Exercise: Only the opening lines of the listing, through the one with "Module Router.", are to be retyped, each exactly as it stands.

Excerpted data:

☆ ☆ ☆ ☆

(* ===== verification/Router.v ===== *)
(** * The REST router (http/router.h, http/router.cc)

    Routes are tried in registration order; a [{name}] segment captures one
    percent-decoded path segment.  A handler is a function of the request, the
    captured parameters and the response it fills. *)

From S2P Require Import Prelude StdMap CStr Buffer Url HttpMessage.
Import HttpRequest HttpResponse.

Module Router.

Abbreviation PathParams := (stdmap bytes bytes).
Abbreviation Handler := (HttpRequest -> PathParams -> HttpResponse -> HttpResponse).

Record Route := mkRoute {
  method : Method;
  segments : list bytes;
  is_param : list bool;
  handler : Handler;
}.

Abbreviation Router := (list Route).

Definition SLASH : ascii := "/"%char.

(** One iteration of the loop of [splitPath]. *)
Definition splitPath_body (path : bytes) (st : nat * list bytes)
    : (nat * list bytes) + list bytes :=
  let '(i, segs) := st in
  if i <? length path then
    if bool_decide (path !! i = Some SLASH) then inl (i + 1, segs)
    else
      let j := default (length path) (find_from SLASH i path) in
      inl (j, segs ++ [substr i (j - i) path])
  else inr segs.

Definition splitPath_loop (path : bytes) (fuel i : nat) (segs : list bytes) : option (list bytes) :=
  iter_while fuel (splitPath_body path) (i, segs).

Definition splitPath (path : bytes) : list bytes :=
  default [] (splitPath_loop path (S (length path)) 0 []).

(** [seg.size() >= 2 && seg.front() == '{' && seg.back() == '}'] *)
Definition is_param_seg (seg : bytes) : bool :=
  (2 <=? length seg) && bool_decide (seg !! 0 = Some "{"%char) &&
  bool_decide (last seg = Some "}"%char).

Definition strip_braces (seg : bytes) : bytes :=
  if is_param_seg seg then substr 1 (length seg - 2) seg else seg.

Definition addRoute (m : Method) (pattern : bytes) (h : Handler) (rt : Router) : Router :=
  let segs := splitPath pattern in
  rt ++ [mkRoute m (map strip_braces segs) (map is_param_seg segs) h].

Definition get (pattern : bytes) (h : Handler) (rt : Router) : Router := addRoute kGet pattern h rt.
Definition post (pattern : bytes) (h : Handler) (rt : Router) : Router := addRoute kPost pattern h rt.
Definition put (pattern : bytes) (h : Handler) (rt : Router) : Router := addRoute kPut pattern h rt.
Definition del (pattern : bytes) (h : Handler) (rt : Router) : Router := addRoute kDelete pattern h rt.

(** The loop of [matchRoute] over the three parallel vectors. *)
Fixpoint match_segments (segs : list bytes) (isp : list bool) (path_segs : list bytes)
    (captured : PathParams) : option PathParams :=
  match segs, isp, path_segs with
  | s :: segs', b :: isp', p :: path_segs' =>
    if (b : bool) then match_segments segs' isp' path_segs' (minsert s (urlDecode false p) captured)
    else if bool_decide (s = p) then match_segments segs' isp' path_segs' captured
    else None
  | _, _, _ => Some captured
  end.

Definition matchRoute (r : Route) (path_segs : list bytes) : option PathParams :=
  if length (segments r) =? length path_segs
  then match_segments (segments r) (is_param r) path_segs []
  else None.

(** The loop over [routes_], then the 405/404 decision. *)
Fixpoint route_loop (rt : Router) (path_segs : list bytes) (req : HttpRequest)
    (resp : HttpResponse) (path_matched : bool) : bool * HttpResponse :=
  match rt with
  | r :: rt' =>
    match matchRoute r path_segs with
    | Some params =>
      if bool_decide (method r = method_ req)
      then (true, handler r req params resp)
      else route_loop rt' path_segs req resp true
    | None => route_loop rt' path_segs req resp path_matched
    end
  | [] =>
    if path_matched
    then (false, setBody (bs "Method Not Allowed")
                   (setContentType (bs "text/plain") (setStatus 405 [] resp)))
    else (false, setBody (bs "Not Found")
                   (setContentType (bs "text/plain") (setStatus 404 [] resp)))
  end.

Definition route (rt : Router) (req : HttpRequest) (resp : HttpResponse) : bool * HttpResponse :=
  route_loop rt (splitPath (path_ req)) req resp false.

(** ** [splitPath] *)

(** The non-empty pieces between slashes. *)
Definition path_segments (p : bytes) : list bytes :=
  filter (fun s => s <> []) (split_on SLASH p).

Lemma path_segments_slash s : path_segments (SLASH :: s) = path_segments s.
Proof. done. Qed.

Lemma path_segments_nil : path_segments [] = [].
Proof. done. Qed.

(** The piece up to the next slash, then the rest from that slash on. *)
Lemma path_segments_step s :
  0 < find_char SLASH s ->
  path_segments s = take (find_char SLASH s) s :: path_segments (drop (find_char SLASH s) s).
Proof.
  intros Hpos. unfold path_segments at 1. rewrite split_on_find.
  pose proof (find_char_le SLASH s) as Hle.
  assert (Hne : take (find_char SLASH s) s <> []).
  { intros Hnil%(f_equal length). rewrite length_take in Hnil. simpl in Hnil. lia. }
  case_if.
  - rewrite filter_cons_True by done. f_equal.
    rewrite (drop_eq_cons s (find_char SLASH s) SLASH) by (by apply find_char_lookup).
    by rewrite path_segments_slash.
  - assert (find_char SLASH s = length s) as -> by lia. rewrite take_ge, drop_ge in * by lia.
    by rewrite filter_cons_True.
Qed.

Lemma splitPath_loop_spec path fuel i segs :
  length path < i + fuel -> 0 < fuel ->
  splitPath_loop path fuel i segs = Some (segs ++ path_segments (drop i path)).
Proof.
  revert i segs. induction fuel as [|fuel IH]; intros i segs Hf H0; [lia|].
  unfold splitPath_loop. cbn [iter_while]. unfold splitPath_body at 1.
  destruct (Nat.ltb_spec i (length path)) as [Hi|Hi].
  2:{ rewrite drop_ge by lia. by rewrite path_segments_nil, app_nil_r. }
  case_bool_decide as Hc.
  - fold (splitPath_loop path fuel (i + 1) segs). rewrite IH by lia.
    rewrite (drop_eq_cons path i SLASH Hc), path_segments_slash. by rewrite Nat.add_1_r.
  - set (n := find_char SLASH (drop i path)).
    assert (Hn : 0 < n /\ i + n <= length path).
    { pose proof (find_char_le SLASH (drop i path)) as Hle. fold n in Hle.
      rewrite length_drop in Hle. split; [|lia]. destruct n eqn:En; [|lia].
      exfalso. apply Hc. pose proof (find_char_lookup SLASH (drop i path)) as Hl.
      subst n. rewrite En, lookup_drop, Nat.add_0_r in Hl. apply Hl. rewrite length_drop. lia. }
    assert (Hj : default (length path) (find_from SLASH i path) = i + n).
    { rewrite find_from_eq. fold n. rewrite length_drop. case_if; simpl; lia. }
    rewrite Hj. fold (splitPath_loop path fuel (i + n) (segs ++ [substr i (i + n - i) path])).
    rewrite IH by lia. rewrite (path_segments_step (drop i path)) by (fold n; lia). fold n.
    rewrite drop_drop, <-app_assoc. unfold substr. replace (i + n - i) with n by lia. done.
Qed.

(** The scanning loop of [splitPath] terminates within its fuel and returns
    exactly the non-empty pieces between slashes, in order. *)
Lemma splitPath_correct path :
  splitPath_loop path (S (length path)) 0 [] = Some (path_segments path) /\
  splitPath path = path_segments path.
Proof.
  assert (H : splitPath_loop path (S (length path)) 0 [] = Some (path_segments path))
    by (apply splitPath_loop_spec; lia).
  split; [done|]. unfold splitPath. by rewrite H.
Qed.

(** ** Dispatch *)
Definition route_matches (segs : list bytes) (r : Route) : bool :=
  match matchRoute r segs with Some _ => true | None => false end.

(** What the router must do: the first route that matches path and method
    answers; otherwise 405 if some route has the path, else 404. *)
Definition route_spec (rt : Router) (req : HttpRequest) (resp : HttpResponse)
    : bool * HttpResponse :=
  let segs := splitPath (path_ req) in
  match List.find (fun r => route_matches segs r &&
                            bool_decide (method r = method_ req)) rt with
  | Some r => (true, handler r req (default [] (matchRoute r segs)) resp)
  | None =>
    let code := if existsb (fun r => route_matches segs r) rt then 405%Z else 404%Z in
    (false, setBody (defaultReason code)
              (setContentType (bs "text/plain") (setStatus code [] resp)))
  end.

Lemma route_loop_spec rt segs req resp pm :
  route_loop rt segs req resp pm =
  match List.find (fun r => route_matches segs r &&
                            bool_decide (method r = method_ req)) rt with
  | Some r => (true, handler r req (default [] (matchRoute r segs)) resp)
  | None =>
    let code := if pm || existsb (fun r => route_matches segs r) rt
                then 405%Z else 404%Z in
    (false, setBody (defaultReason code)
              (setContentType (bs "text/plain") (setStatus code [] resp)))
  end.
Proof.
  revert pm. induction rt as [|r rt IH]; intros pm; simpl.
  { by destruct pm. }
  assert (Hm : route_matches segs r = match matchRoute r segs with Some _ => true | None => false end)
    by done.
  rewrite Hm. destruct (matchRoute r segs) as [params|] eqn:E; simpl; [|apply IH].
  case_bool_decide; [by rewrite E|]. rewrite IH, orb_true_r. by destruct (find _ rt).
Qed.

(** C31: dispatch is first match in registration order on path and method; a
    path known under other methods only gives 405, an unknown path 404, each
    with its reason phrase as a text/plain body and no handler run. *)
Theorem route_correct rt req resp : route rt req resp = route_spec rt req resp.
Proof. apply route_loop_spec. Qed.

(** ** Captures *)

(** A pattern as the application writes it, and a request path for it. *)
Inductive pattern_seg := Lit (s : bytes) | Param (name : bytes).

Definition pattern_text (ps : list pattern_seg) : bytes :=
  concat (map (fun p => SLASH :: match p with
                                 | Lit s => s
                                 | Param n => "{"%char :: n ++ ["}"%char]
                                 end) ps).

(** Each parameter with the value the client wants to send for it. *)
Definition path_text (pvs : list (pattern_seg * bytes)) : bytes :=
  concat (map (fun pv => SLASH :: match pv.1 with
                                  | Lit s => s
                                  | Param _ => urlEncode pv.2
                                  end) pvs).

Definition pattern_ok (p : pattern_seg) : Prop :=
  match p with
  | Lit s => s <> [] /\ (SLASH ∉ s) /\ is_param_seg s = false
  | Param n => SLASH ∉ n
  end.

Definition pv_ok (pv : pattern_seg * bytes) : Prop :=
  pattern_ok pv.1 /\ match pv.1 with Lit _ => True | Param _ => pv.2 <> [] end.

Fixpoint captures (pvs : list (pattern_seg * bytes)) (m : PathParams) : PathParams :=
  match pvs with
  | [] => m
  | (Lit _, _) :: pvs' => captures pvs' m
  | (Param n, v) :: pvs' => captures pvs' (minsert n v m)
  end.

Lemma path_segments_texts (ss : list bytes) :
  Forall (fun s => s <> [] /\ (SLASH ∉ s)) ss ->
  path_segments (concat (map (cons SLASH) ss)) = ss.
Proof.
  induction 1 as [|s ss [Hne Hns] Hss IH]; [done|]. cbn [map concat app].
  rewrite path_segments_slash. destruct ss as [|s' ss].
  - simpl. rewrite app_nil_r. unfold path_segments. rewrite split_on_notin by done.
    by rewrite filter_cons_True.
  - cbn [map concat app] in *. unfold path_segments in *. rewrite split_on_app by done.
    rewrite filter_cons_True by done. f_equal. exact IH.
Qed.

Lemma is_param_seg_braces n : is_param_seg ("{"%char :: n ++ ["}"%char]) = true.
Proof.
  unfold is_param_seg. rewrite (app_comm_cons n), last_snoc. simpl.
  rewrite length_app. simpl.
  by rewrite Nat.add_comm.
Qed.

Lemma strip_braces_name n : strip_braces ("{"%char :: n ++ ["}"%char]) = n.
Proof.
  unfold strip_braces. rewrite is_param_seg_braces. unfold substr. simpl.
  rewrite length_app. simpl. apply take_app_exact. lia.
Qed.

Lemma urlEncode_nonnil s : s <> [] -> urlEncode s <> [].
Proof.
  intros H E. apply H. rewrite <-(decode_encode false s), E. done.
Qed.

Definition seg_text (p : pattern_seg) : bytes :=
  match p with Lit s => s | Param n => "{"%char :: n ++ ["}"%char] end.
Definition path_seg (pv : pattern_seg * bytes) : bytes :=
  match pv.1 with Lit s => s | Param _ => urlEncode pv.2 end.

Lemma split_pattern ps : Forall pattern_ok ps -> splitPath (pattern_text ps) = map seg_text ps.
Proof.
  intros H. rewrite (proj2 (splitPath_correct _)).
  unfold pattern_text. rewrite <-(map_map seg_text (cons SLASH)).
  apply path_segments_texts. rewrite Forall_map. eapply Forall_impl; [exact H|].
  intros [s|n]; simpl; [naive_solver|]. intros Hn. split; [done|].
  rewrite elem_of_cons, elem_of_app, list_elem_of_singleton.
  intros [?|[?|?]]; [discriminate|by apply Hn|discriminate].
Qed.

Lemma split_path pvs : Forall pv_ok pvs -> splitPath (path_text pvs) = map path_seg pvs.
Proof.
  intros H. rewrite (proj2 (splitPath_correct _)).
  unfold path_text. rewrite <-(map_map path_seg (cons SLASH)).
  apply path_segments_texts. rewrite Forall_map. eapply Forall_impl; [exact H|].
  intros [[s|n] v] [Hp Hv]; unfold path_seg; simpl in *; [naive_solver|].
  split; [by apply urlEncode_nonnil|]. by apply urlEncode_notin.
Qed.

Lemma match_segments_captures pvs m :
  Forall pv_ok pvs ->
  match_segments (map strip_braces (map (fun pv => seg_text pv.1) pvs))
    (map is_param_seg (map (fun pv => seg_text pv.1) pvs)) (map path_seg pvs) m =
  Some (captures pvs m).
Proof.
  intros H. revert m. induction H as [|[[s|n] v] pvs [Hp Hv] Hpvs IH]; intros m; [done|..].
  - destruct Hp as (_ & _ & Hs). cbn [map seg_text fst match_segments]. rewrite Hs.
    assert (strip_braces s = s) as -> by (unfold strip_braces; by rewrite Hs).
    rewrite bool_decide_eq_true_2 by done. apply IH.
  - cbn [map seg_text fst match_segments]. rewrite strip_braces_name, is_param_seg_braces.
    change (path_seg (Param n, v)) with (urlEncode v). rewrite decode_encode. apply IH.
Qed.

(** A route registered for a pattern is matched by every path built for it
    with [urlEncode]d values, and the handler receives exactly those values:
    an encoded slash stays inside its segment. *)
Theorem route_captures m h pvs rt req resp :
  Forall pv_ok pvs ->
  List.find (fun r => route_matches (splitPath (path_ req)) r &&
                      bool_decide (method r = method_ req)) rt = None ->
  path_ req = path_text pvs -> method_ req = m ->
  route (addRoute m (pattern_text (map fst pvs)) h rt) req resp =
  (true, h req (captures pvs []) resp).
Proof.
  intros Hpv Hnone Hpath Hm. unfold route. rewrite route_loop_spec. unfold route_spec, addRoute.
  assert (Hok : Forall pattern_ok (map fst pvs)).
  { rewrite Forall_map. eapply Forall_impl; [exact Hpv|]. by intros pv []. }
  assert (Hmatch : matchRoute
    (mkRoute m (map strip_braces (splitPath (pattern_text (map fst pvs))))
       (map is_param_seg (splitPath (pattern_text (map fst pvs)))) h)
    (splitPath (path_ req)) = Some (captures pvs [])).
  { rewrite Hpath, split_pattern, split_path by done. unfold matchRoute; simpl.
    rewrite !length_map, Nat.eqb_refl, (map_map fst seg_text). by apply match_segments_captures. }
  rewrite (find_app_None _ _ _ Hnone). simpl. unfold route_matches. rewrite Hmatch. simpl.
  rewrite bool_decide_eq_true_2 by done. by rewrite Hmatch.
Qed.

Definition demo_handler : Handler := fun _ params resp => resp <| body_ := default [] (mlookup (bs "id") params) |>.

Lemma route_captures_witness :
  let req := setPath (bs "/users/a%2Fb") (setMethod kGet HttpRequest_new) in
  route (addRoute kGet (bs "/users/{id}") demo_handler []) req (HttpResponse_new false) =
  (true, demo_handler req [(bs "id", bs "a/b")] (HttpResponse_new false)).
Proof.
  apply (route_captures kGet demo_handler
    [(Lit (bs "users"), []); (Param (bs "id"), bs "a/b")] []
    (setPath (bs "/users/a%2Fb") (setMethod kGet HttpRequest_new))
    (HttpResponse_new false)); try done.
  repeat constructor; try done; by apply (bool_decide_eq_true_1 (_ ∉ _)); vm_compute.
Defined.

End Router.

☆ ☆ ☆ ☆

Solution to the exercise:
(* ===== verification/Router.v ===== *)
(** * The REST router (http/router.h, http/router.cc)

    Routes are tried in registration order; a [{name}] segment captures one
    percent-decoded path segment.  A handler is a function of the request, the
    captured parameters and the response it fills. *)

From S2P Require Import Prelude StdMap CStr Buffer Url HttpMessage.
Import HttpRequest HttpResponse.

Module Router.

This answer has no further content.